Мудрец пригласил гостей к столу и предложил цану Броучеку понюхать стоящий перед ним букет.
— Да, приятно пахнет, — с похвалой отозвался наш путешественник.
— Это букет из самых душистых лунных цветов, — пояснил хозяин.
— А-а-а!.. — восторгался из вежливости пан Броучек, вбирая ноздрями благовоние неведомой лунной флоры. А про себя думал: «Очень мне нужны твои цветы!.. Скорей бы подавали жаркое!..»
— Истинный философ не пренебрегает мирскими благами, — продолжал старец, нюхая свой букет, — но недолго уже осталось, мне наслаждаться ими. Утешает меня лишь сознание, что всю свою жизнь я посвятил успешному изучению самых величественных тайн вселенной и оставляю после себя бесценное наследие, которое я украсил всеми лунными добродетелями ив которое вложил всю возвышенную сущность моей души. Я имею в виду мою прелестную дочь, являющую собой для всех лунных дев блистательный образец совершенства. Такой воспитал ее я… Однако ты до сих пор не обонял своего букета, певец!

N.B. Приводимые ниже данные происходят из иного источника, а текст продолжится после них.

Lemma parse_members_join l fuel rest :
  l <> [] -> Forall (fun kv => parses kv.2) l -> (members_need l <= fuel)%nat ->
  parse_members fuel (join isep (map member l) +:+ "}" +:+ rest) = Some (l, rest).
Proof.
  revert fuel; induction l as [|[k x] l IH]; intros fuel Hne Hl Hf; [done|].
  apply Forall_cons in Hl as [Hx Hl]. cbn in Hx, Hf. fold (members_need l) in Hf.
  destruct fuel as [|fuel]; [lia|]. cbn [parse_members].
  assert (Hkey : forall t, (s1 ← starts 34 (skip_ws (print_str k +:+ t)) ; parse_str s1) = Some (k, t)).
  { intros t. unfold print_str. rewrite <- !string_app_assoc. apply parse_str_escape. }
  assert (Hpair : forall t, no_num t = true ->
    exists s1 s2, starts 34 (skip_ws (print_str k +:+ ksep +:+ out x +:+ t)) = Some s1 /\
      parse_str s1 = Some (k, ksep +:+ out x +:+ t) /\
      starts 58 (skip_ws (ksep +:+ out x +:+ t)) = Some s2 /\ parse_value fuel s2 = Some (x, t)).
  { intros t Ht. specialize (Hkey (ksep +:+ out x +:+ t)).
    destruct (starts 34 _) as [s1|]; [|done]. cbn in Hkey.
    edestruct (starts_sep 58) as (ws & -> & Hws); [exact Hks|reflexivity|reflexivity|].
    eexists _, _. repeat (split; [done|]). rewrite parse_value_ws by done. apply Hx; lia || done. }
  destruct l as [|y l].
  - cbn [map join fst snd]. rewrite <- !string_app_assoc.
    destruct (Hpair ("}" +:+ rest) eq_refl) as (s1 & s2 & -> & E1 & E2 & E3).
    cbn [mbind option_bind]. rewrite E1. cbn [mbind option_bind]. rewrite E2.
    cbn [mbind option_bind]. rewrite E3. reflexivity.
  - change (join isep (map member ((k, x) :: y :: l)))
      with ((print_str k +:+ ksep +:+ out x) +:+ isep +:+ join isep (map member (y :: l))).
    rewrite <- !string_app_assoc.
    edestruct (Hpair (isep +:+ join isep (map member (y :: l)) +:+ "}" +:+ rest))
      as (s1 & s2 & -> & E1 & E2 & E3); [by eapply no_num_sep|].
    cbn [mbind option_bind]. rewrite E1. cbn [mbind option_bind]. rewrite E2.
    cbn [mbind option_bind]. rewrite E3. cbn [mbind option_bind].
    edestruct (starts_sep 44) as (ws & -> & Hws); [exact His|reflexivity|reflexivity|].
    rewrite parse_member_ws by done. by rewrite IH by (done || lia).
Qed.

Влюбленный пиит рассеянно склонился над цветами и до-прежнему продолжал вздыхать.
— Так!.. А теперь я вам прочту главу из моей «Эстетики», — объявил старец, извлекши из хитона объемистую рукопись, — Надеюсь, землянин, ты останешься доволен и этим духовным лакомством.
«Премного благодарен… — вздохнул про себя пан Броучек. — Дорого же приходится платить этому лунному психу за один-единственный завтрак. Странный обычай — перед едой читать голодным гостям лунную галиматью!» Пока Лунобор растолковывал свое научное определение Прекрасного, наш герой хмуро ерзал в кресле, весьма сожалея, что оно не снабжено таким же потайным музыкальным механизмом, как и предыдущее.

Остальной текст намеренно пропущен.